The art options would be very cool; there is even a pinhole option. However, the effect, very disappointingly, looks like a slight vignette achievable in Adobe Lightroom. Once you chose an art option, it is hard to change it; the menu cannot easily be accessed again unless you scroll over, chose another option and then return to the art tab. I know, very complicated.

Like every new toy or tool, it takes a minute (figuratively speaking) to get acquainted. Let’s just say this Olympus E-PM1 takes 5 minutes (figuratively speaking). If you can get over the complexity of the controls, then this camera takes great sharp images. I may almost go as far as saying it is comparable to my Nikon D40 I had in college with the 18-55mm lens.

Ergonomics

The EPM1 is a small camera designed for the fashionista; and this is evident in its looks. It is sleek, smooth, and nearly button free. In the hand, it feels like an Olympus XZ-1. The styling is much more akin to a point and shoot, and designed for those that just want to shoot and not worry about any of the more technical aspects of photography.

The top of the camera is cleanly styled with nothing more than a hot shoe, on/off button, and focusing button. Plus, you’ve got microphones on the camera’s top as well.

The back is dominated by a giant LCD screen that isn’t as high quality as I’d really like it to be. The back also features a video recording button, info button, menu button, playback button, dial, and directional setting buttons. The right side also has a textured grip panel to it for easier holding.

Autofocus

The EPM1′s autofocus is the same as the Olympus EP3s. By that, I mean that it has the new MSC system that works with the processor, sensor and lens to achieve super fast focusing. Indeed, it can achieve the same focusing speeds as the EP3. During my time at the US Open with this camera, I felt that the continuous focusing wasn’t smart enough to keep up with the fast moving tennis players. By that, I mean that I would focus on the tennis players, and the camera would track them; and it sure did track quickly. However, they sometimes moved so fast that the camera eventually thought that something else (like the wall behind them) was what it was supposed to track.

It it absolutely worth it to note though that in low light, and with the 12mm f2 lens that I reviewed very favorably, the focusing was still spot on and lightening quick. With the other MSC lenses, it always will be quick. The moment that you slap an older lens on there, like my 17mm f2.8, the focusing will be slow. We demonstrate this in the video above, but this also happens with the Olympus EP3.

Image Quality

Photo by Belinda Heiman

The EPM1 renders skin tones very accurately in my opinion, though sometimes it has the tendency to render images more towards the cooler side of the spectrum. Don’t even try to custom white balance with this camera.

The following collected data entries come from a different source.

(** ** [analyzeProfile] *)

Definition defaultOptions : AnalyzeOptions.t := AnalyzeOptions.mk None None None.

(** [const { hotspotThreshold = 1.0, maxHotspots = 20, maxPaths = 5 } = options] *)
Definition optThreshold (o : AnalyzeOptions.t) : Q :=
  default 1%Q (AnalyzeOptions.hotspotThreshold o).
Definition optMaxHotspots (o : AnalyzeOptions.t) : Z :=
  default 20 (AnalyzeOptions.maxHotspots o).
Definition optMaxPaths (o : AnalyzeOptions.t) : Z :=
  default 5 (AnalyzeOptions.maxPaths o).

Definition analyzeProfile (profile : Profile.t) (options : AnalyzeOptions.t)
  : outcome AnalysisResult.t :=
  let hotspotThreshold := optThreshold options in
  let maxHotspots := optMaxHotspots options in
  let maxPaths := optMaxPaths options in
  let nodeMap := buildNodeMap (Profile.nodes profile) in
  maps ← computeSelfTime profile;
  let selfTimeMap := maps.1 in
  let hitCountMap := maps.2 in
  let totalTime := sumDeltas (Profile.timeDeltas profile) in
  let totalSamples := Z.of_nat (length (Profile.samples profile)) in
  let sampleInterval := jsDiv totalTime totalSamples in
  match computeTotalTime nodeMap selfTimeMap (Profile.nodes profile) with
  | None => Fail RangeError
  | Some totalTimeMap =>
      let functionStats :=
        aggregateFunctionStats selfTimeMap totalTimeMap hitCountMap totalTime nodeMap
          (Profile.nodes profile) in
      let rootNode := head (Profile.nodes profile) in
      callTree ← buildCallTree nodeMap selfTimeMap totalTimeMap totalTime rootNode;
      let hotspots := extractHotspots functionStats hotspotThreshold maxHotspots in
      let criticalPaths := findCriticalPaths callTree maxPaths in
      Ok (AnalysisResult.mk totalTime totalSamples sampleInterval functionStats
            callTree hotspots criticalPaths
            (Profile.startTime profile) (Profile.endTime profile))
  end.

(** ** JSON values ([src/parser.ts] works on untyped values)

    [JUndefined] is not a JSON value: it is what reading an absent property
    gives.  Numbers are the integers (see the head of the file).  The fields
    of an object are listed once each, as [JSON.parse] builds them. *)
Inductive jsval :=
  | JUndefined
  | JNull
  | JBool (b : bool)
  | JNum (n : Z)
  | JStr (s : string)
  | JArr (xs : list jsval)
  | JObj (fields : list (string * jsval)).

Fixpoint assoc (k : string) (fields : list (string * jsval)) : jsval :=
  match fields with
  | [] => JUndefined
  | (k', v) :: rest => if decide (k' = k) then v else assoc k rest
  end.

(** [v.k]: reading a property of [undefined] or [null] throws; the values
    other than objects have none of the properties the parser reads. *)
Definition getField (v : jsval) (k : string) : outcome jsval :=
  match v with
  | JUndefined | JNull => Fail TypeError
  | JObj fields => Ok (assoc k fields)
  | _ => Ok JUndefined
  end.

(** [v?.k] *)
Definition getOptional (v : jsval) (k : string) : jsval :=
  match v with
  | JObj fields => assoc k fields
  | _ => JUndefined
  end.

(** [obj.k = v] on an object *)
Fixpoint setAssoc (k : string) (v : jsval) (fields : list (string * jsval))
  : list (string * jsval) :=
  match fields with
  | [] => [(k, v)]
  | (k', v') :: rest =>
      if decide (k' = k) then (k, v) :: rest else (k', v') :: setAssoc k v rest
  end.

Definition truthy (v : jsval) : bool :=
  match v with
  | JUndefined | JNull => false
  | JBool b => b
  | JNum n => negb (n =? 0)
  | JStr s => negb (bool_decide (s = ""))
  | JArr _ | JObj _ => true
  end.

(** [a || b] *)
Definition jsOr (a b : jsval) : jsval := if truthy a then a else b.

(** [v === s] for a string literal [s] *)
Definition strictEqString (v : jsval) (s : string) : bool :=
  match v with
  | JStr s' => bool_decide (s' = s)
  | _ => false
  end.

Definition isArray (v : jsval) : bool :=
  match v with
  | JArr _ => true
  | _ => false
  end.

(** An upper bound of the nesting depth of a value. *)
Fixpoint jsDepth (v : jsval) : nat :=
  match v with
  | JArr xs => S (list_sum (map jsDepth xs))
  | JObj fields => S (list_sum (map (fun kv => jsDepth (snd kv)) fields))
  | _ => 1
  end.

(** ** [parseProfile]: unwrapping the trace-event container *)

(** [event.args?.data?.cpuProfile] and [event.args?.data] *)
Definition embeddedProfile (event : jsval) : jsval :=
  getOptional (getOptional (getOptional event "args") "data") "cpuProfile".
Definition embeddedData (event : jsval) : jsval :=
  getOptional (getOptional event "args") "data".

(** [events.find((event) => event.name === 'CpuProfile'
                          || event.args?.data?.cpuProfile)] *)
Fixpoint findCpuProfileEvent (events : list jsval) : outcome (option jsval) :=
  match events with
  | [] => Ok None
  | event :: rest =>
      name ← getField event "name";
      if strictEqString name "CpuProfile" || truthy (embeddedProfile event)
      then Ok (Some event)
      else findCpuProfileEvent rest
  end.

(** [cpuProfileEvent.args?.data?.cpuProfile || cpuProfileEvent.args?.data]
    when an event was found *)
Definition substituteEvent (parsed : jsval) (found : option jsval) : jsval :=
  match found with
  | Some event => jsOr (embeddedProfile event) (embeddedData event)
  | None => parsed
  end.

(** Lines 42-59.  A [traceEvents] that is truthy and not an array has no
    [find] method to call. *)
Definition unwrapTraceEvents (parsed : jsval) : outcome jsval :=
  match parsed with
  | JArr events => substituteEvent parsed <$> findCpuProfileEvent events
  | _ =>
      traceEvents ← getField parsed "traceEvents";
      if truthy traceEvents then
        match traceEvents with
        | JArr events => substituteEvent parsed <$> findCpuProfileEvent events
        | _ => Fail TypeError
        end
      else Ok parsed
  end.

(** ** [linearizeHeadBasedTree] *)

(** The state of [traverse]: the counter [nextId] and the array [nodes]. *)
Definition defaultCallFrame (node : jsval) : jsval :=
  JObj [("functionName", jsOr (getOptional node "functionName") (JStr "(unknown)"));
        ("scriptId", JStr "0");
        ("url", jsOr (getOptional node "url") (JStr ""));
        ("lineNumber", jsOr (getOptional node "lineNumber") (JNum 0));
        ("columnNumber", jsOr (getOptional node "columnNumber") (JNum 0))].

(** The object [cpuNode]; [parent] is set only when [parentId] is defined. *)
Definition cpuNodeOf (id : Z) (node : jsval) (parentId : option Z) (kids : list Z)
  : jsval :=
  JObj ([("id", JNum id);
         ("callFrame", jsOr (getOptional node "callFrame") (defaultCallFrame node));
         ("hitCount", jsOr (getOptional node "hitCount") (JNum 0));
         ("children", JArr (JNum <$> kids))]
        ++ match parentId with
           | Some p => [("parent", JNum p)]
           | None => []
           end).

For the audience that this is targeted towards, they’ll be happy with the image quality and most people may not even think about inspecting the image at 100% at all.

Then I thought about that statement again: what if a student wanted to purchase this camera?

If a student wanted a camera, they should go with the EPL3 instead. Or, if they could, spring for the EP3.

Like other Olympus cameras, it really shines in good, natural light. In the dark, the noise can be a bit much but is easily fixed. I showed this with the EP3 in a previous post.

High ISO Images

During the review of the EPM1, both Belinda and I didn’t often shoot images above ISO 1600. But here are my findings:

- For the most part, the ISO rendering is like the EP3′s. However, the EP3′s is a bit better.

- Fixing the noise requires you to first turn off noise reduction in the camera. Then in post-production, you should edit accordingly in order to retain the most detail but get rid of that nasty image noise.

Will the audience that is using this camera mind? They probably would unless they apply the noise filters. Additionally, they will probably be shooting JPEGs for the most part. And this camera has a great JPEG output. The people using this camera, once again, won’t look for the most minute of details for the most part.

Ease of Use

For the ease of use test, I put this camera through the ultimate of trials: my mom. My mother is from a third world country and grew up on a farm and in a time where the technology around was very close to what America had back in the 1870′s. However, she was always an avid hobbyist photographer and owned an Olympus OM77 which we still have around the house. To this day, she mourns its loss because the shutter became sticky and jammed.

Putting this camera in her hands and trying to walk her through it was quite an experience. Normally, she can barely even figure out how to print something correctly let alone figure out the television remote. And no, I’m not kidding. My sister and I always have to retrain her how to do things.

When I put the camera in her hands:

- I asked her to turn it on. She had to get her glasses to do so. She is 54 at the time of the publishing of this story and her eyes are getting bad. When she put her glasses on, she figured out how to turn the camera on.  (Olympus may want to work on having bigger print for the visually impaired. They did this with the Olympus E-520 DSLR back in the day.)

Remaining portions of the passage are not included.